The records: Begin

(* ===== verification/Prelude.v ===== *)
(** * domain-gateway: a verification development

    The program gives tailnet clients synthetic IPv4 addresses for the domains a policy
    lets them reach, and proxies connections to those addresses.  A DNS role answers
    questions from a pool of synthetic addresses and keeps the allocations in memory, in
    a state file or in a SQL database shared by replicas; an egress role receives flows
    to synthetic addresses, recovers the domain through a PTR question, checks the policy
    again and connects to the real destination.

    ** Components, files and source

    - [Prelude] (this file): byte strings, machine integers, the development's tactics,
      hint databases and shared list lemmas.
    - [GoStrings], [NetAddr], [Json], [Url], [GoTime], [GoFlag]: what the source uses of
      Go's [strings], [unicode], [strconv], [net], [net/netip], [encoding/json],
      [net/url], [time], [path/filepath] and [flag].  Strings are byte lists; raw JSON
      messages are the trees they denote.  Three corners of the library are classes, so
      theorems hold for any instance: the Unicode lower-case table beyond ASCII
      ([UnicodeTable]), the rounding of a fraction of a duration ([FloatProduct]) and
      URL hosts with escapes or brackets ([HostSyntax]).
    - [Policy], [PolicySpec]: [internal/domain/domain.go], lines 15-349: decoding of
      capabilities ([Resource], [Grant], [Parse]), names and patterns ([NormalName],
      [match_] for [match]), ports, resolvers, [Authorize], [GatewayFor],
      [RangesForName], [rangeKey].
    - [Alloc], [AllocSpec], [AllocCache]: the [Allocator] of [domain.go] and the rows of
      its state file ([state.go]).  A method is a function on the record of its maps;
      [Allocate] has two definitions, one per critical section.
    - [Memory], [JsonText], [StateFile]: [AllocationLifecycle] of [state.go] without a
      store.  [Memory] interleaves its critical sections; [JsonText] prints and parses
      JSON; [StateFile] has [Load], and [Save] as the steps of its lock and its file
      operations, in a machine that may fail, crash and restart.
    - [DnsWire], [DnsWireSpec]: the packets of [internal/dnsudp/server.go].  Every
      run-time check of an index or slice is an option: [None] is a panic.
    - [DnsServe]: [Server.Serve] of the same file, the read loop with its pool of
      buffers and its bound on handlers, as a step relation over the reader and the
      handler goroutines.
    - [Tags]: [internal/domain/tags.go] and the inventory functions of [service.go].
    - [Upstream]: [internal/domain/upstream.go].
    - [Store], [StoreSpec], [StoreSave], [Replicas], [Converge]: [SQLStore] and [AllocationLifecycle]
      of [state.go].  A method is a program, a tree of memory steps and SQL statements,
      run against any instance of the class [Database]; its laws state what each
      statement of the source does to the table and that a failed statement did all or
      nothing.  [table_db] is a concrete instance, [flaky_db] one that fails on demand.
      [Replicas] takes the requests of many replicas one at a time, [Converge] interleaves
      them statement by statement; [StoreSave] is about [Save] and [Load].
    - [OpenStore]: [sqlitePath] and [OpenAllocationStore] of [state.go]: URLs, schema and
      migration, over any instance of the class [Disk].
    - [Service], [ServiceSpec]: [Service] of [internal/domain/service.go] over the
      interface [Identity].
    - [LocalApi]: [LocalAPI] of [service.go], the identity behind the host's daemon, from
      the query it sends to the decoding of the reply; [TSNet]: [internal/domain/tsnet.go],
      the identity behind an embedded node.
    - [Egress], [EgressSpec]: resolver selection and egress configuration of
      [cmd/domain-gateway/main.go] and [ProxyTCP] of [gateway.go]; [Gateway]: the two
      dataplanes of [gateway.go] and [tsnet_gateway.go]; [Relay]: the accept loop, the
      goroutines of each connection and the copying of bytes, as a step relation over
      sockets whose peers act at any time.
    - [Command]: [configPath] and [parseCommand] of [main.go]; [Startup]:
      [systemUpstream], [newTSNet], [allocationStore], [runDNS], [runEgress] and [main],
      and [openTailnetTransport] of [transport.go], over a [world] of everything outside
      the process.
    - [Authority]: the decision closure of [runDNS] in [main.go], plugged into the wire
      server; [Deployment]: the DNS role from its command line to the wire; [Fleet]: many
      replicas at once, each with the read loop of [DnsServe], whose handlers' decisions
      interleave at their critical sections and SQL statements.  [Backing] is the
      interface between the servers and what their decisions rest on, with one instance
      for the shared table and one for the memory of a process.

    ** What the theorems show

    - The roles end to end: the DNS authority on the wire (C1), an egress process from its
      command line to a connection (C2), a DNS answer and the flow to it (C5), both
      dataplanes (C8), a DNS process from its command line to the wire (C35).
    - Connections: only permitted backends are relayed to, bytes arrive in order and whole
      (C9), and connections end (C19).
    - Replicas and the SQL store: a fleet of servers converges on one address per name and
      one name per address, on the wire and under every interleaving (C3, with
      [Converge.concurrent_replicas_converge] for requests alone); requests in turn agree,
      and an answered address resolves back, for a lease less the five-minute renewal
      interval (C6, C7); with a coherent cache a replica answers exactly what the table
      says (C12, C13); a failed renewal breaks this (C40); copying the allocator to the
      table and back is lossless, but the store does not see the copy (C15).
    - Service: decisions fail closed (C10), use exactly the authorised pool (C11); a
      destination has the same gateway in every map order
      ([ServiceSpec.gatewayForDestination_spec]).
    - Allocation in memory: refinement of a book of names (C14), a server without a
      database that answers consistently on the wire for as long as it runs (C4, with
      [AllocSpec.concurrent_allocations_agree] for the allocator alone), a state file that
      survives failures, crashes and restarts (C16; [StateFile.unsaved_answer_lost] shows
      which answers it does not hold), full use of a pool in order (C37) and the range
      lists for which this fails (C38).
    - DNS server: the read loop is safe (C17) and never stuck (C18); a resolver reads from
      a reply exactly what was decided (C20), no input panics the server (C21), the parser
      accepts exactly the well-formed questions (C22); replies to queries with additional
      records are unreadable (C39).
    - Policy: only well-formed grants come out of the parser (C23); flow decisions are
      sound, fail closed and pick the most specific resolver (C24, C25); pools, patterns
      and ports mean what the documentation says (C26-C28).
    - Tags, node configuration and identities: exact meanings (C29, C30), and the two
      identities lead to the same decisions (C31).
    - Start-up: an accepted command is well formed (C32) and its settings come from where
      the documentation says (C33); what it takes for an egress process to start (C34);
      opening and migrating a database (C36).  [OpenStore.sqlite_url_path] and
      [Command.configPath_agrees] say which file is opened and which is read.

    ** Choices and bounds

    - Integers are [Z] with their wrap-around written out ([uint16], [uint64], [int64]).
      Times are nanoseconds; store theorems assume clock readings and leases whose sum
      fits 63 bits ([time_ok]), as [UnixNano] requires.
    - Fuel: [parse_labels] gets one more step than the request has bytes and never runs
      out (C21); [hosts] gets the size of the prefix and visits the whole pool
      ([hosts_pool]); the duration parser gets the length of its text
      ([duration_loop_fuel]), the JSON parser two steps per byte ([parse_json_fuel]);
      everything else is structural recursion.
    - C6, C7, C12 and C13 assume a common lease and clock and a database whose statements
      succeed ([Reliable]); C3 needs neither, but a window in which no row falls due.  C40,
      [Replicas.lookup_allocate_race] and [Converge.stale_key_race] show what these rule
      out.
    - A configuration file is the JSON value its text denotes, comments removed; a reply
      of the daemon is a status code and a JSON value.
    - A write to a socket takes as many bytes as its peer has made room for, a file
      operation succeeds or fails, and the process may stop between any two of them; a
      stop of the machine that loses unsynced data is not considered.

    ** Not modelled

    The HTTP transport, the SQL drivers, HuJSON, the tailscale client libraries and the
    network are parameters; timeouts and logging have no result the program looks at. *)

From Stdlib Require Export Ascii String ZArith Lia.
From stdpp Require Export base tactics gmap sets strings numbers list.

(** The [last] of stdpp, not the one of the Standard Library. *)
Abbreviation last := list.last.

#[global] Open Scope Z_scope.
#[global] Open Scope list_scope.

(** ** Byte strings

    A Go [string] or [[]byte] is a finite sequence of bytes; [ascii] is the type
    of 8-bit characters, so every element is a byte by construction. *)

Abbreviation byte := ascii.
Abbreviation str := (list ascii).

(** String literals of the source are written as Rocq string literals and read
    as byte strings through this coercion. *)
Definition lit (s : string) : str := list_ascii_of_string s.
Coercion lit : string >-> list.

(** The value of a byte, 0..255, and the byte of a value (modulo 256, as Go's
    [byte(n)] conversion). *)
Definition bval (c : byte) : Z := Z.of_N (N_of_ascii c).
Definition byte_of (n : Z) : byte := ascii_of_N (Z.to_N (n mod 256)).

(** ** Machine integers *)

Definition wrap (w n : Z) : Z := n mod 2 ^ w.
Definition uint16 (n : Z) : Z := wrap 16 n.
Definition uint64 (n : Z) : Z := wrap 64 n.
Definition int64 (n : Z) : Z := (n + 2 ^ 63) mod 2 ^ 64 - 2 ^ 63.

(** ** Automation *)

Create HintDb dgw.
Create Rewrite HintDb dgw.

(** Case analysis on the boolean tests of translated code. *)
Ltac bool_simp :=
  repeat match goal with
  | H : _ && _ = true |- _ => apply andb_prop in H as [? ?]
  | H : _ || _ = false |- _ => apply orb_false_elim in H as [? ?]
  | H : negb _ = true |- _ => apply negb_true_iff in H
  | H : negb _ = false |- _ => apply negb_false_iff in H
  | H : bool_decide _ = true |- _ => apply bool_decide_eq_true_1 in H
  | H : bool_decide _ = false |- _ => apply bool_decide_eq_false_1 in H
  | H : Z.eqb _ _ = true |- _ => apply Z.eqb_eq in H
  | H : Z.eqb _ _ = false |- _ => apply Z.eqb_neq in H
  | H : Z.leb _ _ = true |- _ => apply Z.leb_le in H
  | H : Z.leb _ _ = false |- _ => apply Z.leb_gt in H
  | H : Z.ltb _ _ = true |- _ => apply Z.ltb_lt in H
  | H : Z.ltb _ _ = false |- _ => apply Z.ltb_ge in H
  | H : Nat.eqb _ _ = true |- _ => apply Nat.eqb_eq in H
  | H : Nat.eqb _ _ = false |- _ => apply Nat.eqb_neq in H
  | H : Nat.leb _ _ = true |- _ => apply Nat.leb_le in H
  | H : Nat.leb _ _ = false |- _ => apply Nat.leb_gt in H
  | H : Nat.ltb _ _ = true |- _ => apply Nat.ltb_lt in H
  | H : Nat.ltb _ _ = false |- _ => apply Nat.ltb_ge in H
  end.

(** Split every [if]/[match] of the goal whose scrutinee is not bound. *)
Ltac case_all := repeat (case_match; simplify_eq/=); bool_simp.

(** ** Bytes and integers: shared lemmas *)

Lemma bval_bound c : 0 <= bval c < 256.
Proof.
  unfold bval. pose proof (N_ascii_bounded c). lia.
Qed.

Lemma byte_of_bval c : byte_of (bval c) = c.
Proof.
  unfold byte_of. rewrite Z.mod_small by apply bval_bound.
  unfold bval. by rewrite N2Z.id, ascii_N_embedding.
Qed.

Lemma bval_byte_of n : bval (byte_of n) = n mod 256.
Proof.
  unfold bval, byte_of. pose proof (Z.mod_pos_bound n 256 ltac:(lia)).
  rewrite N_ascii_embedding by lia. lia.
Qed.

Lemma bval_inj c d : bval c = bval d -> c = d.
Proof. intros H. by rewrite <-(byte_of_bval c), H, byte_of_bval. Qed.

Lemma wrap_small w n : 0 <= n < 2 ^ w -> wrap w n = n.
Proof. intros. unfold wrap. by rewrite Z.mod_small. Qed.

Lemma int64_small n : - 2 ^ 63 <= n < 2 ^ 63 -> int64 n = n.
Proof. intros. unfold int64. rewrite Z.mod_small; lia. Qed.

#[export] Hint Rewrite byte_of_bval bval_byte_of : dgw.
#[export] Hint Resolve bval_bound : dgw.

(** ** Boolean list tests as predicates *)

Lemma forallb_Forall_true {A} (f : A -> bool) l :
  forallb f l = true <-> Forall (fun x => f x = true) l.
Proof.
  rewrite forallb_forall, Forall_forall. split; intros H x Hx; by apply H, list_elem_of_In.
Qed.

Lemma existsb_elem {A} (f : A -> bool) l : existsb f l = true <-> exists x, x ∈ l /\ f x = true.
Proof.
  rewrite existsb_exists. split; intros (x & Hx & ?); exists x; split; try done;
    by apply list_elem_of_In.
Qed.

Lemma existsb_false_Forall {A} (f : A -> bool) l :
  existsb f l = false <-> Forall (fun x => f x = false) l.
Proof.
  rewrite <-not_true_iff_false, existsb_elem, Forall_forall. split.
  - intros H x Hx. apply not_true_iff_false. intros ?. apply H. eauto.
  - intros H (x & Hx & ?). apply H in Hx. congruence.
Qed.

(** ** Filters *)

Lemma list_filter_none {A} (P : A -> Prop) `{!forall x, Decision (P x)} l :
  Forall (fun x => ~ P x) l -> filter P l = [].
Proof. induction 1; [done|]. by rewrite filter_cons_False. Qed.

The records: End

→ Requirement:
Please give back, exactly as it stands above, the stretch from the line with "stop of the" through the line with "andb_prop in H as [? ?]", and no line outside it.

→ Response box:
      stop of the machine that loses unsynced data is not considered.

    ** Not modelled

    The HTTP transport, the SQL drivers, HuJSON, the tailscale client libraries and the
    network are parameters; timeouts and logging have no result the program looks at. *)

From Stdlib Require Export Ascii String ZArith Lia.
From stdpp Require Export base tactics gmap sets strings numbers list.

(** The [last] of stdpp, not the one of the Standard Library. *)
Abbreviation last := list.last.

#[global] Open Scope Z_scope.
#[global] Open Scope list_scope.

(** ** Byte strings

    A Go [string] or [[]byte] is a finite sequence of bytes; [ascii] is the type
    of 8-bit characters, so every element is a byte by construction. *)

Abbreviation byte := ascii.
Abbreviation str := (list ascii).

(** String literals of the source are written as Rocq string literals and read
    as byte strings through this coercion. *)
Definition lit (s : string) : str := list_ascii_of_string s.
Coercion lit : string >-> list.

(** The value of a byte, 0..255, and the byte of a value (modulo 256, as Go's
    [byte(n)] conversion). *)
Definition bval (c : byte) : Z := Z.of_N (N_of_ascii c).
Definition byte_of (n : Z) : byte := ascii_of_N (Z.to_N (n mod 256)).

(** ** Machine integers *)

Definition wrap (w n : Z) : Z := n mod 2 ^ w.
Definition uint16 (n : Z) : Z := wrap 16 n.
Definition uint64 (n : Z) : Z := wrap 64 n.
Definition int64 (n : Z) : Z := (n + 2 ^ 63) mod 2 ^ 64 - 2 ^ 63.

(** ** Automation *)

Create HintDb dgw.
Create Rewrite HintDb dgw.

(** Case analysis on the boolean tests of translated code. *)
Ltac bool_simp :=
  repeat match goal with
  | H : _ && _ = true |- _ => apply andb_prop in H as [? ?]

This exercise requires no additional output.